Sunday 8 September 2013

Where Do Your Words Go?

Going to share a little story with you about my aunt.

Earlier on this year she wrote an article on parenting. I won't say which article, so that I can talk about her experience openly, but it was a good article which was picked up by a renowned UK newspaper, The Telegraph. This is what makes the story so interesting, that it was a respected broadsheet.

It was my aunt's first major breakthrough in article writing, and she was understandably proud of her achievement. However, not having sold an article to a major syndicate before, she had no experience of how these things should be administered.

A few months later, she was somewhat surprised to receive a plaintive e-mail from a small magazine halfway around the world.

The magazine focused on parenting. They had seen her article, thought it as wonderful as The Telegraph had, but were unable to cough up the £250 license fee the paper were requesting in order to give them the nod to republish. They claimed they had offered £50, but were told £80, and even that was a little more than a struggling regional publication could afford. Was there any chance she might rewrite it for them?

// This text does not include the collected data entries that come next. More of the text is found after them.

Section counted.
Context (cell : srsran_cell_t) (sf : srsran_dl_sf_cfg_t) (g : srsran_pdsch_grant_t).
Hypothesis Hg : fdd_grant cell g.
Hypothesis Hsf : sf_type sf = SRSRAN_SF_NORM.
Hypothesis Hcfi : 1 <= cfi sf <= 3.
Hypothesis Hcorner : ~ four_ctrl_ext cell sf.

Let ctrl := SRSRAN_NOF_CTRL_SYMBOLS cell (cfi sf).

Lemma ctrl_range : 1 <= ctrl <= 4.
Proof. unfold ctrl, SRSRAN_NOF_CTRL_SYMBOLS. pose proof (fg_prb _ _ Hg). rewrite uwrap_small by (unfold is_uint; zcase; lia). zcase; lia. Qed.

Lemma slot_nof_re_total s n0 : s = 0 \/ s = 1 -> 0 <= n0 <= 10000 ->
  slot_nof_re cell sf s (prb_slot g s) n0 = Some (n0 + total (prb_total cell g (tti sf mod 10) ctrl s) 0 (nof_prb cell)).
Proof.
  intros Hs Hn0. pose proof ctrl_range as Hc. pose proof (fg_prb _ _ Hg) as HN. unfold slot_nof_re.
  loop_inv (fun i n => n = n0 + total (prb_total cell g (tti sf mod 10) ctrl s) 0 i) as (r & -> & ->); [lia | unfold total; simpl; lia | | done].
  intros i n Hi ->. rewrite total_snoc by lia.
  pose proof (total_bound (prb_total cell g (tti sf mod 10) ctrl s) 0 i 84 ltac:(lia)
    (fun j _ => prb_total_range cell g _ ctrl s j Hg ltac:(lia))) as HT. revert HT.
  pose proof (prb_total_range cell g (tti sf mod 10) ctrl s i Hg ltac:(lia)) as Hp. revert Hp.
  generalize (total (prb_total cell g (tti sf mod 10) ctrl s) 0 i) as T. intros T Hp HT.
  destruct (prb_slot_get cell g Hg s i Hi) as [b E]. unfold prb_total in *. rewrite E in *.
  cbn [mbind option_bind default from_option id] in *. destruct b; [| eexists; split; [done | lia]].
  rewrite (re_x_prb_counts cell sf g s i) by done. cbn [mbind option_bind]. eexists. split; [done |].
  fold ctrl. rewrite uwrap_small; [lia | unfold is_uint; lia].
Qed.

The part that baffled my aunt was that she had not signed any contract with The Telegraph. Yet here they were, apparently selling on her work to a third party for more than they had paid her for it.

Cause for concern.

As a member of The Society of Authors, my first thought was to contact them to see what their advice was. They're pretty quick at replying to enquiries from members, which is one of the perks of being a member. My concern was that, when the paper paid her for the article, she had been under the impression that this was for the right to print it. Whereas she accepted that they had sole right to do so, she did not expect that they also had the right to profit by selling on her work, and was further worried that they hadn't even told her of the offer. The SoA responded thus:

In future, best advice is always to confirm what rights have been granted in a follow-up email or letter, so there is no risk of confusion at a later date.  But be that as it may, even if copyright remains with your aunt, if republication elsewhere is conditional on the Telegraph’s consent (which I think your aunt concedes to be the case), the Telegraph are entitled to make that consent conditional on charging a fee.  Rotten, but there you go.

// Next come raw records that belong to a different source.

Lemma init_is_crc : exists h, srsran_crc_init g L = Some (0, h) /\ is_crc h.
Proof.
  unfold srsran_crc_init. destruct (Z.leb_spec 1 L), (Z.leb_spec L 64); try lia. cbn [andb].
  destruct masks as [Hh Hm]. rewrite Hh in *. rewrite Hm. cbn. eexists. split; [done |]. split; cbn; [done | | done |].
  - apply swrap_small; [done |]. split; [lia |]. eapply Z.lt_le_trans; [apply Hg |]. change (2 ^ (32 - 1)) with (2 ^ 31). apply Z.pow_le_mono_r; lia.
  - intros i Hi. unfold gen_crc_table. cbn. destruct (Z.ltb_spec L 8); [lia |].
    rewrite zget_lookup, list_lookup_fmap, lookup_seqZ_lt by lia. cbn. rewrite Z.shiftr_0_r, land_mask, !Z.shiftl_0_r.
    assert (s32 g = g) as ->.
    { apply swrap_small; [done |]. split; [lia |]. eapply Z.lt_le_trans; [apply Hg |]. apply (Z.pow_le_mono_r 2 (L + 1) 31); lia. }
    rewrite (uwrap_small 32 g) by apply generator_32. rewrite (uwrap_small 32 (2 ^ (L - 1))) by (split; [lia | apply Z.pow_lt_mono_r; lia]).
    f_equal. etransitivity; [apply (table_steps 8) |]. cbn [Nat.iter nat_rect]. replace (L + 0 - 8) with (L - 8) by lia. rewrite Z2Nat.id, Z.add_0_l by lia.
    assert (uwrap L (u64 (Z.shiftl i (L - 8))) = Z.shiftl i (L - 8)) as ->; [| done].
    assert (0 <= Z.shiftl i (L - 8) < 2 ^ L) as Hs.
    { rewrite Z.shiftl_mul_pow2 by lia. replace (2 ^ L) with (256 * 2 ^ (L - 8)) by (change 256 with (2 ^ 8); rewrite <- Z.pow_add_r by lia; f_equal; lia).
      split; [apply Z.mul_nonneg_nonneg; [lia | by apply Z.pow_nonneg] |]. apply Z.mul_lt_mono_pos_r; [apply Z.pow_pos_nonneg; lia | lia]. }
    assert (2 ^ L <= 2 ^ 64) by (apply Z.pow_le_mono_r; lia).
    rewrite (uwrap_small 64) by (unfold is_uint; lia). by apply uwrap_small.
Qed.

Lemma put_byte_spec h r byte : holds h r -> 0 <= byte < 256 ->
  exists h', srsran_crc_checksum_put_byte h byte = Some h' /\ holds h' (crc_bits r (msb_bits 8 byte)).
Proof.
  intros [Hh Hr] Hb. pose proof (uwrap_is_uint L (crc_crcinit h) ltac:(lia)) as Hc. rewrite Hr in Hc. unfold is_uint in Hc.
  unfold srsran_crc_checksum_put_byte. rewrite (ic_order _ Hh).
  set (idx := Z.lxor (Z.shiftr r (L - 8)) byte).
  assert ((if 8 <? L then Z.lxor (Z.land (Z.shiftr (crc_crcinit h) (L - 8)) 255) byte
           else Z.lxor (Z.land (u64 (Z.shiftl (crc_crcinit h) (8 - L))) 255) byte) = idx) as ->.
  { unfold idx. rewrite <- Hr. change 255 with (Z.ones 8). destruct (Z.ltb_spec 8 L); f_equal; apply Z.bits_inj'; intros n Hn.
    - rewrite Z.land_spec, !Z.shiftr_spec, testbit_uwrap, Z.testbit_ones_nonneg by lia.
      destruct (Z.ltb_spec n 8), (Z.ltb_spec (n + (L - 8)) L); try lia; by rewrite ?andb_true_r, ?andb_false_r.
    - replace L with 8 by lia. change (8 - 8) with 0. rewrite Z.shiftl_0_r, Z.shiftr_0_r.
      rewrite Z.land_spec, !testbit_uwrap, Z.testbit_ones_nonneg by lia.
      destruct (Z.ltb_spec n 8), (Z.ltb_spec n 64); try lia; cbn [andb]; by rewrite ?andb_true_r, ?andb_false_r. }
  assert (0 <= idx < 2 ^ 8) as Hi.
  { apply lxor_range; [done | | done]. rewrite Z.shiftr_div_pow2 by lia. split; [apply Z.div_pos; [lia | apply Z.pow_pos_nonneg; lia] |].
    apply Z.div_lt_upper_bound; [apply Z.pow_pos_nonneg; lia |]. rewrite <- Z.pow_add_r by lia. replace (L - 8 + 8) with L by lia. lia. }
  rewrite (ic_table _ Hh) by lia. cbn [mbind option_bind]. eexists. split; [done |].
  split; [by apply is_crc_set |]. cbn [set_crcinit crc_crcinit]. rewrite crc_byte by done. fold idx.
  set (t := Nat.iter 8 shifted (Z.shiftl idx (L - 8))).
  assert (uwrap L t = t) as Ht by (apply uwrap_small; apply shifted_range).
  apply Z.bits_inj'. intros n Hn. rewrite testbit_uwrap, !Z.lxor_spec by lia. rewrite <- Ht, !testbit_uwrap by lia. rewrite <- Hr, !Z.shiftl_spec by lia.
  destruct (Z.ltb_spec n L), (Z.ltb_spec n 64); try lia; cbn [andb]; [| done..].
  destruct (Z.leb_spec 8 n); [| by rewrite !(Z.testbit_neg_r _ (n - 8)) by lia].
  rewrite testbit_uwrap by lia. by destruct (Z.ltb_spec (n - 8) L); [| lia].
Qed.

(** ** Back one bit *)

Lemma reverse_shifted (Hodd : Z.odd g = true) x : 0 <= x < 2 ^ L -> reverse_step g (shifted x) = x.
Proof.
  intros Hx. unfold reverse_step. rewrite (uwrap_small 32 g) by apply generator_32.
  assert ((Z.land 1 (shifted x) =? 1) = Z.testbit x (L - 1)) as ->.
  { assert (Z.testbit (shifted x) 0 = Z.testbit x (L - 1)) as E.
    { rewrite testbit_shifted by done. destruct (Z.ltb_spec 0 L); [| lia]. change (0 <? 0) with false. rewrite Z.bit0_odd, Hodd.
      cbn [andb xorb]. by rewrite andb_true_r. }
    rewrite <- E, Z.land_comm. pose proof (Z.land_ones (shifted x) 1 ltac:(done)) as El. change (Z.ones 1) with 1 in El. rewrite El.
    change (2 ^ 1) with 2. rewrite Zmod_odd, <- Z.bit0_odd. by destruct (Z.testbit (shifted x) 0). }
  apply Z.bits_inj'. intros n Hn.
  assert (Z.testbit (shifted x) (n + 1) = (n + 1 <? L) && xorb (Z.testbit x n) (Z.testbit x (L - 1) && Z.testbit g (n + 1))) as E.
  { rewrite testbit_shifted by lia. destruct (Z.ltb_spec 0 (n + 1)); [| lia]. by replace (n + 1 - 1) with n by lia. }
  destruct (Z.testbit x (L - 1)) eqn:Et; rewrite Z.shiftr_spec, ?Z.lxor_spec, E by done.
  - destruct (Z.ltb_spec (n + 1) L); cbn [andb]; [by destruct (Z.testbit x n), (Z.testbit g (n + 1)) |].
    destruct (Z.eqb_spec (n + 1) L) as [En |]; [rewrite En, generator_top; replace n with (L - 1) by lia; by rewrite Et |].
    rewrite (testbit_above g (L + 1)), (testbit_above x L) by lia. done.
  - rewrite andb_false_l, xorb_false_r. destruct (Z.ltb_spec (n + 1) L); [done |]. cbn [andb]. symmetry.
    destruct (Z.eqb_spec n (L - 1)) as [-> |]; [done | apply (testbit_above x L); lia].
Qed.

Lemma iter_shifted_range m x : 0 <= x < 2 ^ L -> 0 <= Nat.iter m shifted x < 2 ^ L.
Proof. destruct m; [done |]. intros _. rewrite Nat.iter_succ. apply shifted_range. Qed.

Lemma reverse_iter (Hodd : Z.odd g = true) m x : 0 <= x < 2 ^ L -> Nat.iter m (reverse_step g) (Nat.iter m shifted x) = x.
Proof.
  intros Hx. induction m as [| m IH]; [done |]. rewrite Nat.iter_succ_r. rewrite (Nat.iter_succ m _ shifted x), reverse_shifted; [done | done |].
  by apply iter_shifted_range.
Qed.

Lemma crc_bits_zeros r n : crc_bits r (replicate n false) = Nat.iter n shifted r.
Proof. revert r. induction n as [| n IH]; intros r; [done |]. rewrite Nat.iter_succ_r, <- IH. cbn. unfold step at 2. by rewrite Z.lxor_0_r. Qed.

(** ** Checksums of bits *)

Lemma holds_get h r : holds h r -> u32 (srsran_crc_checksum_get h) = r.
Proof.
  intros [Hh <-]. unfold srsran_crc_checksum_get. rewrite (ic_mask _ Hh), land_mask. apply uwrap_small.
  pose proof (uwrap_is_uint L (crc_crcinit h) ltac:(lia)) as Hu. unfold is_uint in *. assert (2 ^ L <= 2 ^ 32) by (apply Z.pow_le_mono_r; lia). lia.
Qed.

Lemma checksum_start h : is_crc h -> holds (set_crcinit 0 h) 0.
Proof. intros Hh. split; [by apply is_crc_set |]. cbn. unfold uwrap. apply Z.mod_0_l. pose proof (Z.pow_pos_nonneg 2 L). lia. Qed.

Lemma checksum_bits (Hodd : Z.odd g = true) h msg rest : is_crc h ->
  exists h', srsran_crc_checksum h ((Z.b2z <$> msg) ++ rest) (zlen msg) = Some (crc_bits 0 msg, h') /\ is_crc h'.
Proof.
  intros Hh. unfold srsran_crc_checksum. cbn [srsran_crc_set_init].
  set (data := (Z.b2z <$> msg) ++ rest). set (len := zlen msg). pose proof (zlen_nonneg msg) as Hlen. fold len in Hlen.
  rewrite Z.shiftr_div_pow2, Z.shiftl_mul_pow2 by done. change (2 ^ 3) with 8.
  set (len8 := len / 8). set (res8 := len - len8 * 8). assert (0 <= res8 < 8) as Hres by lia.
  set (a := if 0 <? res8 then 1 else 0). assert (a = 0 /\ res8 = 0 \/ a = 1 /\ 0 < res8) as Ha by (unfold a; destruct (Z.ltb_spec 0 res8); lia).
  rewrite (for_range_split 0 len8) by lia.
  loop_inv (fun i h => holds h (crc_bits 0 (take (Z.to_nat (8 * i)) msg))) as (h1 & -> & H1); [lia | by apply checksum_start | |].
  { intros i s Hi Hs. destruct (Z.eqb_spec i len8); [lia |].
    destruct (pack_run_spec (fun k => nth_bit msg (8 * i + k)) data (8 * i) 8) as (v & -> & Hv & Hb); [lia | |].
    { intros k Hk. apply zget_bits. unfold len in *. lia. }
    cbn [mbind option_bind].
    assert (u8 (Z.land v 255) = v) as -> by (change 255 with (Z.ones 8); rewrite Z.land_ones by done; change (v mod 2 ^ 8) with (u8 v); by rewrite uwrap_idemp, uwrap_small).
    destruct (put_byte_spec s _ v Hs) as (s' & -> & Hs'); [done |]. exists s'. split; [done |].
    rewrite take_byte, crc_bits_app by lia.
    rewrite <- (msb_bits_eq 8 v (take 8 (drop (Z.to_nat (8 * i)) msg))); [done | |].
    - unfold zlen in *. rewrite length_take, length_drop. lia.
    - intros k Hk. rewrite nth_bit_take, nth_bit_drop, <- Hb by lia. done. }
  cbn [mbind option_bind]. destruct Ha as [[Ea Er] | [Ea Er]]; rewrite Ea.
  - rewrite for_range_done by lia. cbn [mbind option_bind Z.eqb]. rewrite (holds_get h1 _ H1).
    exists h1. rewrite take_ge by (unfold len, zlen in *; lia). split; [done | apply H1].
  - rewrite for_range_step by lia. rewrite (Z.eqb_refl len8).
    destruct (last_byte_spec (fun k => nth_bit msg (8 * len8 + k)) data (8 * len8) res8) as (v & -> & Hv & Hb); [lia | |].
    { intros k Hk. apply zget_bits. unfold len in *. lia. }
    cbn [mbind option_bind]. destruct (put_byte_spec h1 _ v H1 Hv) as (h2 & -> & H2). cbn [mbind option_bind].
    rewrite for_range_done by lia. cbn [mbind option_bind]. change (1 =? 1) with true. cbn iota. rewrite (holds_get h2 _ H2).
    exists h2. split; [| apply H2]. do 2 f_equal.
    rewrite (msb_bits_eq 8 v (drop (Z.to_nat (8 * len8)) msg ++ replicate (Z.to_nat (8 - res8)) false)).
    + rewrite <- crc_bits_app, app_assoc, take_drop, crc_bits_app, crc_bits_zeros. unfold reversecrcbit.
      destruct H2 as [H2 _]. rewrite (ic_mask _ H2), (ic_polynom _ H2), land_mask.
      assert (0 <= crc_bits 0 msg < 2 ^ L) as Hc by (apply crc_bits_range; split; [done | apply Z.pow_pos_nonneg; lia]).
      rewrite reverse_iter by done. assert (2 ^ L <= 2 ^ 32) by (apply Z.pow_le_mono_r; lia).
      rewrite (uwrap_small L) by done. apply uwrap_small. unfold is_uint. lia.
    + unfold zlen in *. rewrite length_app, length_replicate, length_drop. unfold len in *. lia.
    + intros k Hk. replace (8 - 1 - k) with (7 - k) by lia. rewrite Hb by lia. unfold nth_bit. destruct (Z.ltb_spec k res8); cbn [andb].
      * rewrite lookup_app_l by (rewrite length_drop; unfold len, zlen in *; lia). rewrite lookup_drop. do 2 f_equal. lia.
      * rewrite lookup_app_r by (rewrite length_drop; unfold len, zlen in *; lia). rewrite lookup_replicate_2; [done |].
        rewrite length_drop. unfold len, zlen in *. lia.
Qed.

On the other hand, whatever rights the Telegraph may or may not control in the article they published, there is nothing to prevent your aunt writing a different article on the same topic for someone else.  So she could respond to the [smaller] magazine that she would be willing to write them an entirely original piece in return for a fee of (whatever she sees fit, presumably a bit less than £250 but of course all ending up with her…).

Very useful information, worth remembering.

In my aunt's case, she did send that follow-up e-mail to clarify the terms. Here's what happened:

It seems that the commissioning editor for my article slipped up and forgot to send me a relevant letter which I should have agreed to.   Their terms are quite clear in this, but of course as I had not seen them I had not agreed.   Rather a pity really as if they had sold my article to the [smaller] magazine it looks as if I would have got 50%!

That sounds a lot fairer, though the point still stands: there was no contract, therefore no agreement.

The point of this post, for anyone considering selling articles, is to always get something in writing, and make sure you read it. Don't take things on trust and, if there isn't a contract, ask for one.

She did rewrite the article for the smaller magazine, who then turned around and told her they were unable to pay anything, even the £50 they had originally offered!

So, it's not only about getting your contracts in print, but also your commission agreements.

Don't undertake work before you see the money, or at least a signature guaranteeing it, unless the object of having the article published is purely to promote your reputation. Unfortunately, for many writers, that's about as good as it often gets.